Task requirements ▸ Under this line are the records; write out word for word the part that begins at the line containing "(msg : string) (x" and ends at the line containing "es as [|[e|]", and no more.

**** Data for this task

(* ===== verification/RouterLocks.v ===== *)
(** * The locks inside the consumer router

    The tables of [ConsumerRouter] have a lock each, and its methods take
    several of them.  Each method is the list of lock operations its body
    performs ([call_ops], [del_worker_ops]); the callers of the repository hold
    a guard of the global router around one call or several ([caller_ops]),
    the main loop one it never gives back, the dispatchers none ([job_ops]).
    [disciplined] is an order on the locks that is enough for such tasks to
    finish, whatever their number and interleaving, but for what waits for the
    guards of the endless loops ([router_calls_finish]); without the write
    guard around [del_worker] two calls can wait for each other for ever
    ([del_worker_deadlocks]).

    Between the lock operations the bodies do other work, some of it
    asynchronous: they send to a queue, make one, claim from one.  [Work]
    stands for such a step and returns; the claim of the main loop, which may
    wait for ever, is [Forever].  What the never-ending guard of the main loop
    does to the writers is the subject of [Locks]. *)
From S2P Require Import Prelude Runtime Locks.

Open Scope string_scope.
Open Scope list_scope.

(** ** The methods *)

Definition LOCAL_TOPICS : string := "local_topics".
Definition WORKER_INDEX : string := "worker_index".
Definition IDLE_WORKERS : string := "idle_workers".
Definition LOCAL_INBOXES : string := "local_inboxes".
Definition DISPATCH_WORKERS : string := "dispatch_workers".
Definition DISPATCH_ENABLED : string := "dispatch_enabled".
Definition CONSUMER : string := "consumer".

(** A guard around some code. *)
Definition within (n : string) (k : Kind) (body : list LOp) : list LOp :=
  [Acquire n k] ++ body ++ [Drop n k].

(** The methods but for [del_worker]. *)
Inductive RouterCall : Type :=
| CRegister
| CSetPipeline
| CGetHandler
| CSelectIdle
| CRegisterWorker (known : bool)
| CCreateWorker (found known announced : bool)
| CEphemeral
| CGetWorker
| CGetWorkers
| CGetAllWorkers
| CDelWorkers (workers : nat)
| CSetIdle
| CSetWorking.

(** [register_worker]. *)
Definition register_worker_ops (known : bool) : list LOp :=
  within LOCAL_TOPICS KWrite (within WORKER_INDEX KWrite
    (Work :: if known then within DISPATCH_WORKERS KWrite [Work] else [])).

Definition select_idle_ops : list LOp :=
  within IDLE_WORKERS KWrite (within WORKER_INDEX KRead [Work]).

(** [del_worker]: the index, the inboxes for one statement, the topics, the
    workers of the dispatch. *)
Definition del_worker_ops (found : bool) : list LOp :=
  within WORKER_INDEX KWrite (Work :: if found then
    within LOCAL_INBOXES KWrite [Work] ++
    within LOCAL_TOPICS KWrite (Work :: within DISPATCH_WORKERS KWrite [Work])
  else []).

Definition create_worker_ops (found known announced : bool) : list LOp :=
  within LOCAL_TOPICS KRead [Work] ++
  if found then
    within LOCAL_INBOXES KWrite [Work] ++ within DISPATCH_ENABLED KWrite [Work] ++
    register_worker_ops known ++
    (if announced then within TOPIC_ROUTER KRead [Work] else [])
  else [].

Definition del_workers_ops (workers : nat) : list LOp :=
  within LOCAL_TOPICS KWrite (within WORKER_INDEX KWrite
    (mjoin (replicate workers (Work :: within LOCAL_INBOXES KWrite [Work])) ++
     within DISPATCH_WORKERS KWrite [Work] ++ within DISPATCH_ENABLED KWrite [Work])).
Lemma fold_nn_no_nn (e : Expression) :
  atom_shaped e = true -> nn_binary e = true -> ~ In "r_nn_2" (atom_preds (fold_nn e)).
Proof.
  induction e as [refs conds IH|term IH|variable term IH|cls first second IH1 IH2|variable
                 |function argument _ _] using Expression_induction; intros Hs Hb.
  - cbn [atom_shaped nn_binary fold_nn atom_preds] in *.
    rewrite in_flat_map. intros (c' & Hin & Hp).
    apply in_map_iff in Hin. destruct Hin as (c & <- & Hin).
    rewrite List.Forall_forall in IH. rewrite forallb_forall in Hs, Hb.
    exact (IH c Hin (Hs c Hin) (Hb c Hin) Hp).
  - now apply IH.
  - now apply IH.
  - cbn [atom_shaped nn_binary fold_nn atom_preds] in *.
    apply andb_true_iff in Hs, Hb. destruct Hs as [Hs1 Hs2], Hb as [Hb1 Hb2].
    rewrite in_app_iff. intros [H|H]; [now apply IH1 | now apply IH2].
  - intros [].
  - cbn [atom_shaped nn_binary] in *. unfold uncurry in *.
    destruct (uncurry_loop function [argument]) as [func args] eqn:U.
    apply andb_true_iff in Hs. destruct Hs as [Hf Ha].
    destruct func as [| | | |pred|]; try discriminate Hf.
    destruct (uncurry_loop_spec _ _ _ _ U) as (pre & Eargs & Efun).
    cbn [variable_name] in Hb.
    assert (V : forall x, In x args -> atom_preds x = []).
    { intros x Hx. rewrite forallb_forall in Ha. specialize (Ha x Hx).
      now destruct x. }
    destruct (String.eqb (name pred) "r_nn_2") eqn:En.
    + apply Nat.eqb_eq in Hb.
      destruct args as [|arg1 [|arg2 [|arg3 args]]]; try discriminate Hb.
      destruct pre as [|p [|p' pre]]; try discriminate Eargs;
        [|destruct pre; discriminate Eargs].
      injection Eargs as -> ->. subst function. cbn [apply_args fold_left fold_nn].
      rewrite En. cbn [atom_preds].
      rewrite (V p), (V argument) by (simpl; auto). intros [].
    + assert (F : fold_nn (DrtApplicationExpression function argument)
                  = DrtApplicationExpression function argument).
      { subst function.
        destruct pre as [|arg1 pre] using rev_ind; [reflexivity|].
        unfold apply_args. rewrite fold_left_app. cbn [fold_left fold_nn].
        destruct pre as [|arg0 pre] using rev_ind; [cbn [fold_left]; now rewrite En|].
        rewrite fold_left_app. reflexivity. }
      rewrite F. cbn [atom_preds]. unfold uncurry. rewrite U. cbn [fst].
      intros [H|[]]. apply String.eqb_neq in En. now apply En.
Qed.




(** ** The loop of the demultiplexer *)

Section Loop.

Variable simplify : Expression -> Expression.
Variable lines : list string.
Variable occur_index_ : bool.
Variable use_disc_id : bool.

Abbreviation step' := (step simplify lines occur_index_ use_disc_id).
Abbreviation loop' := (loop simplify lines occur_index_ use_disc_id).
Abbreviation reaches' := (reaches simplify lines occur_index_ use_disc_id).
Abbreviation parse_discourse' := (parse_discourse simplify lines occur_index_ use_disc_id).
(* ===== verification/Errors.v ===== *)
(** * Go error values

    [error] is [option err]: [None] is Go's nil. An [err] is the tree that
    [errors.Is] and [errors.As] walk: sentinels ([errors.New] at package level,
    compared by identity), [fmt.Errorf] values with the errors their [%w] verbs
    wrap, [errors.Join] values, and the typed errors of the repository and of
    the client libraries it inspects. The text of an error is kept as its
    constant part: no decision of the code reads it. *)
From S2P Require Import Prelude.

(** The package-level sentinels the code tests with [errors.Is]. *)
Inductive sentinel :=
| Canceled | DeadlineExceeded       (* context *)
| ErrNoRows | ErrTxDone             (* database/sql *)
| ErrNoDocuments                    (* mongo driver *)
| ErrUnsendable                     (* pkg/event/metadata.go *)
| ErrClosed                         (* transport/gochan *)
| ErrAlreadyPublished               (* transport/outbox/store.go *)
| ErrPoisonEnvelope                 (* transport/outbox/envelope.go *)
| errLostLeadership | errLeaseRenewFailed   (* relay/sequence/run.go *)
| ErrLaneStopped | ErrInvalidated | ErrHistoryLost   (* relay/stream *)
| errNilStore | errNilSender        (* internal/relaycfg *)
| ErrOther (name : string).

#[global] Instance sentinel_eq_dec : EqDecision sentinel.
Proof. solve_decision. Defined.

(** The dynamic types the code looks for with [errors.As]. *)
Inductive etype :=
| TUnprocessableEvent
| TSeqDecode (id : string) (seq : Z)                      (* sequence.DecodeError *)
| TStreamDecode (id token : string) (commitTime : Z)      (* stream.DecodeError *)
| TStuckLane (position id : string) (stuckFor : Z)        (* relay.StuckLaneError *)
| TMySQL (number : Z) (message : string)                   (* mysql.MySQLError *)
| TAmqp (code : Z) (recover : bool)
| TMongoCommand (code : Z) (labels : list string).

#[global] Instance etype_eq_dec : EqDecision etype.
Proof. solve_decision. Defined.

Unset Elimination Schemes.
Inductive err :=
| Sentinel (s : sentinel)
| Errorf (msg : string) (wrapped : list err)
| Joined (es : list err)
| Typed (t : etype) (inner : list err).
Set Elimination Schemes.

Definition error := option err.

Section err_ind.
Context (P : err → Prop)
  (HS : ∀ s, P (Sentinel s))
  (HF : ∀ m es, Forall P es → P (Errorf m es))
  (HJ : ∀ es, Forall P es → P (Joined es))
  (HT : ∀ t es, Forall P es → P (Typed t es)).
Fixpoint err_ind (e : err) : P e :=
  let fix go (es : list err) : Forall P es :=
    match es with
    | [] => Forall_nil_2 P
    | e :: es => Forall_cons_2 P e es (err_ind e) (go es)
    end in
  match e with
  | Sentinel s => HS s
  | Errorf m es => HF m es (go es)
  | Joined es => HJ es (go es)
  | Typed t es => HT t es (go es)
  end.
End err_ind.

(** The errors [Unwrap] exposes. *)
Definition unwrap (e : err) : list err :=
  match e with
  | Sentinel _ => []
  | Errorf _ es | Joined es | Typed _ es => es
  end.

(** [errors.Is] against a sentinel. *)
Fixpoint is_err (e : err) (t : sentinel) : bool :=
  match e with
  | Sentinel s => bool_decide (s = t)
  | Errorf _ es | Joined es | Typed _ es => existsb (λ e, is_err e t) es
  end.
Definition Is (e : error) (t : sentinel) : bool :=
  match e with None => false | Some e => is_err e t end.

(** [errors.As]: the first match in the depth-first walk of the tree. *)
Fixpoint find_err {A} (f : err → option A) (e : err) : option A :=
  match f e with
  | Some a => Some a
  | None =>
      let fix go (es : list err) : option A :=
        match es with
        | [] => None
        | e :: es => match find_err f e with Some a => Some a | None => go es end
        end in
      match e with
      | Sentinel _ => None
      | Errorf _ es | Joined es | Typed _ es => go es
      end
  end.
Definition As {A} (f : err → option A) (e : error) : option A := e ≫= find_err f.

(** The typed errors as the [errors.As] calls bind them: the error found, and
    the fields the code reads from it. *)
Definition asSeqDecode (e : err) : option (err * string * Z) :=
  match e with Typed (TSeqDecode i q) _ => Some (e, i, q) | _ => None end.
Definition asStreamDecode (e : err) : option (err * string * string * Z) :=
  match e with Typed (TStreamDecode i tok ct) _ => Some (e, i, tok, ct) | _ => None end.
Definition asUnprocessable (e : err) : option unit :=
  match e with Typed TUnprocessableEvent _ => Some tt | _ => None end.
Definition asMySQL (e : err) : option (Z * string) :=
  match e with Typed (TMySQL n m) _ => Some (n, m) | _ => None end.

(** eventbus/errors.go *)
Definition NewUnprocessableEventError (e : err) : err := Typed TUnprocessableEvent [e].
Definition IsUnprocessableEventError (e : error) : bool :=
  match As asUnprocessable e with Some _ => true | None => false end.

(** [errors.New] and [fmt.Errorf] with one [%w]. *)
Definition New (msg : string) : err := Errorf msg [].
Definition wrapf (msg : string) (e : err) : err := Errorf msg [e].

(** [errors.Join]: nil arguments are dropped, all-nil joins to nil. *)
Definition Join (es : list error) : error :=
  match omap id es with [] => None | es => Some (Joined es) end.

(** Go's [(T, error)] results where the value is meaningful only without error. *)
Definition ebind {A B} (x : A + err) (f : A → B + err) : B + err :=
  match x with inl a => f a | inr e => inr e end.
Definition emap {A B} (f : A → B) (x : A + err) : B + err :=
  match x with inl a => inl (f a) | inr e => inr e end.
(** [if err != nil { return fmt.Errorf(msg, err) }] *)
Definition ewrap {A} (msg : string) (x : A + err) : A + err :=
  match x with inl a => inl a | inr e => inr (wrapf msg e) end.

Definition isNil (e : error) : bool := match e with None => true | Some _ => false end.

Lemma Join_nil es : Join es = None ↔ Forall (λ e, e = None) es.
Proof.
  unfold Join. induction es as [|x es IH]; simpl; [split; constructor|].
  rewrite Forall_cons, <-IH. destruct x; simpl; split; try done; by intros [??].
Qed.

Lemma Is_Join es t : Is (Join es) t = existsb (λ e, Is e t) es.
Proof.
  assert (H : existsb (λ e, is_err e t) (omap id es) = existsb (λ e, Is e t) es).
  { induction es as [|[e|] es]; simpl; [done| |done]. f_equal. exact IHes. }
  rewrite <-H. unfold Join. by destruct (omap id es).
Qed.

Lemma Is_wrapf m e t : Is (Some (wrapf m e)) t = Is (Some e) t.
Proof. simpl. by rewrite orb_false_r. Qed.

********

Exercise response ▸
Definition ewrap {A} (msg : string) (x : A + err) : A + err :=
  match x with inl a => inl a | inr e => inr (wrapf msg e) end.

Definition isNil (e : error) : bool := match e with None => true | Some _ => false end.

Lemma Join_nil es : Join es = None ↔ Forall (λ e, e = None) es.
Proof.
  unfold Join. induction es as [|x es IH]; simpl; [split; constructor|].
  rewrite Forall_cons, <-IH. destruct x; simpl; split; try done; by intros [??].
Qed.

Lemma Is_Join es t : Is (Join es) t = existsb (λ e, Is e t) es.
Proof.
  assert (H : existsb (λ e, is_err e t) (omap id es) = existsb (λ e, Is e t) es).
  { induction es as [|[e|] es]; simpl; [done| |done]. f_equal. exact IHes. }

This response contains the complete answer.